Can Wind Set Off My Car Alarm?


It's not unheard of for a car alarm to go off in the middle of some very bad weather. It might surprise some drivers to hear this as they might think that something else must be going on. While it is rare for a car alarm to go off during any kind of extreme weather, as we mentioned, your shock sensors could be a little too sensitive. 


There have been cases in the past when something like a powerful wind has shaken a car enough to set the alarm off. And, of course, if you're in the midst of a seriously damaging storm with gale-force or tornado winds it's no surprise at all that this kind of intense force on your car will set an alarm off.
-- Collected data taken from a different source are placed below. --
Lemma string_app_nil_r (a : string) : a +:+ "" = a.
Proof.
  induction a as [| x a IH]; [reflexivity |].
  change (String x (a +:+ "") = String x a). rewrite IH. reflexivity.
Qed.

Lemma string_length_app (a b : string) :
  String.length (a +:+ b) = String.length a + String.length b.
Proof.
  induction a as [| x a IH]; [reflexivity |].
  change (S (String.length (a +:+ b)) = S (String.length a + String.length b)).
  rewrite IH. reflexivity.
Qed.

Lemma string_app_inv_tail (a b s : string) : a +:+ s = b +:+ s -> a = b.
Proof.
  revert b. induction a as [| x a IH]; intros [| y b] H.
  - reflexivity.
  - exfalso. apply (f_equal String.length) in H.
    rewrite !string_length_app in H. simpl in H. lia.
  - exfalso. apply (f_equal String.length) in H.
    rewrite !string_length_app in H. simpl in H. lia.
  - change (String x (a +:+ s) = String y (b +:+ s)) in H.
    injection H as -> H. rewrite (IH b H). reflexivity.
Qed.

(** Where the text after [s1] starts: at the beginning of a line when
    [s1] ends with LF. *)
Lemma lines_commented_app (s1 s2 : string) :
  forall at_start,
    Cases.lines_commented at_start (s1 +:+ s2)
    = Cases.lines_commented at_start s1
      && Cases.lines_commented
           (match s1 with EmptyString => at_start | _ => PyStr.endswith PyStr.LF s1 end) s2.
Proof.
  induction s1 as [| c s1 IH]; intros at_start; [reflexivity |].
  change (Cases.lines_commented at_start (String c (s1 +:+ s2))
          = Cases.lines_commented at_start (String c s1)
            && Cases.lines_commented (PyStr.endswith PyStr.LF (String c s1)) s2).
  simpl. rewrite IH. destruct s1; simpl; rewrite ?andb_true_r, ?andb_assoc; reflexivity.
Qed.

Lemma lines_commented_no_newline (s : string) :
  PyStr.contains PyStr.LF s = false -> Cases.lines_commented false s = true.
Proof.
  induction s as [| c s IH]; simpl; [reflexivity |].
  intros H. apply orb_false_iff in H as [Hc Hs]. rewrite Hc. exact (IH Hs).
Qed.

Lemma endswith_app_newline (s : string) :
  PyStr.endswith PyStr.LF (s +:+ String PyStr.LF "") = true.
Proof.
  induction s as [| c s IH]; [reflexivity |].
  change (PyStr.endswith PyStr.LF (String c (s +:+ String PyStr.LF "")) = true).
  simpl. destruct (s +:+ String PyStr.LF "") eqn:E; [| exact IH].
  destruct s; discriminate.
Qed.

Lemma endswith_absent (c : ascii) (s : string) :
  PyStr.contains c s = false -> PyStr.endswith c s = false.
Proof.
  induction s as [| x s IH]; simpl; [reflexivity |].
  intros H. apply orb_false_iff in H as [Hx Hs].
  destruct s; [exact Hx | exact (IH Hs)].
Qed.

Lemma endswith_app (c : ascii) (s t : string) :
  PyStr.endswith c t = true -> PyStr.endswith c (s +:+ t) = true.
Proof.
  intros Ht. induction s as [| x s IH]; [exact Ht |].
  change (PyStr.endswith c (String x (s +:+ t)) = true). simpl.
  destruct (s +:+ t) eqn:E; [| exact IH].
  destruct s; [| discriminate]. change (t = "") in E. subst t. discriminate.
Qed.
Typically, however you shouldn't expect average, everyday wind to be able to set your car alarm off. If it does happen then check out our suggestions for adjusting your shock sensor to make it a little less sensitive. 
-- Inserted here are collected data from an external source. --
Lemma decodeWords_acc t (ws acc : list string) :
  Forall (λ w, ∃ id, Vocab t !! w = Some id ∧
                     ReverseVocab t !! id = Some w ∧ isSpecial t id = false) ws →
  foldl (fun words id =>
           match ReverseVocab t !! id with
           | Some word => if isSpecial t id then words else words ++ [word]
           | None => words
           end) acc
        (map (fun w => match Vocab t !! w with
                       | Some id => id
                       | None => vocabAt t "[PAD]"
                       end) ws) = acc ++ ws.
Proof.
  intros Hws. revert acc.
  induction Hws as [|w ws (id & Hv & Hr & Hs) _ IH]; intros acc.
  - now rewrite app_nil_r.
  - simpl. rewrite Hv, Hr, Hs, IH, <- app_assoc. reflexivity.
Qed.

(** C9.  Tokenizer round trip: for the tokenizer built from any corpus and
    any text made of in-vocabulary words that are already lower case, joined
    by single spaces, decoding the encoded text gives the text back. *)
Theorem tokenizer_round_trip (sentences ws : list string) :
  Forall (λ w, is_Some (Vocab (NewCustomTokenizer sentences) !! w)
               ∧ ToLower w = w) ws →
  Decode (NewCustomTokenizer sentences)
         (Encode (NewCustomTokenizer sentences) (Join ws " ")) = Join ws " ".
Proof.
  intros Hws. set (t := NewCustomTokenizer sentences) in *.
  destruct (NewCustomTokenizer_inv sentences) as (_ & _ & Hsp & Hv).
  fold t in Hsp, Hv. simpl in Hsp, Hv.
  assert (Hall : Forall (λ w, isWord w ∧ ∃ id, Vocab t !! w = Some id ∧
             ReverseVocab t !! id = Some w ∧ isSpecial t id = false) ws).
  { eapply Forall_impl; [exact Hws|]. intros w [[id Hid] Hlow].
    destruct (Hv _ _ Hid) as (Hr & Hrev & Hlo & Hhi).
    assert (4 ≤ id).
    { destruct (Z.lt_ge_cases id 4) as [Hlt|]; [|assumption].
      destruct (special_not_lower w (Hlo Hlt) Hlow). }
    split; [now apply Hhi|]. exists id. repeat split; try assumption.
    unfold isSpecial. destruct (SpecialTokens t !! id) as [b|] eqn:Hb;
      [|reflexivity]. apply Hsp in Hb. lia. }
  unfold Decode, Encode, decodeWords.
  rewrite ToLower_Join.
  replace (map ToLower ws) with ws.
  2:{ clear -Hws. induction Hws as [|w ws [_ Hw] _ IH]; [reflexivity|].
      simpl. now rewrite Hw, <- IH. }
  rewrite Fields_Join by (eapply Forall_impl; [exact Hall|]; now intros w []).
  rewrite decodeWords_acc by (eapply Forall_impl; [exact Hall|]; now intros w []).
  reflexivity.
Qed.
Can I Deactivate My Car Alarm?


Sometimes it's just not possible to determine the precise reason that the car alarm is going off. In those cases you're still going to want to get it turned off as quickly as possible so there are some methods that you can try that may be able to deactivate it until such time as you can figure out what the reason was that it went off in the first place. 


  • Unlock Your Doors. As weird as it sounds, sometimes simply locking and unlocking your driver side doors can do the trick. Some alarm systems can detect when the correct key has been used in the car and turn it off. Just insert the key lock and unlock and see what happens. It only takes a minute and if it works then that'll be much less stressful for you. You can also try this if you have an electronic key fob by pressing the lock and unlock button near the car.

  • Start the Car. The function of a car alarm is to prevent it from being stolen so if you're able to start the car you're telling the system that you're meant to be in there and often getting it started will indicate to the alarm that it needs to turn off.

  • Disconnect the Fuse. In an extreme circumstance you may need to simply disconnect the fuse that controls your car alarm. Check your owner's manual to discover where that is as it could be in the engine compartment or access from the cabin itself. Locate the fuse for the alarm and remove it. If you have a replacement fuse, try popping a new one in and seeing if that solve the problem.

  • Disconnect the Battery. When all else fails, you may have to just disconnect the battery in your car. Make sure you’ve got gloves and pliers or wrench to loosen the nut and remove the negative terminal. If your alarm has a backup battery at me and in fact still keep going but only for a short period of time. Once everything electrical is shut down, let it sit for a few minutes so the computer can reset, and then reconnect the terminal. 


Although it can be very annoying and frustrating to have your car alarm keep going off, it’s also one of the few problems that you can often fix yourself without visiting a mechanic. However, if none of these solutions solve the problem, you may need to get help from a pro.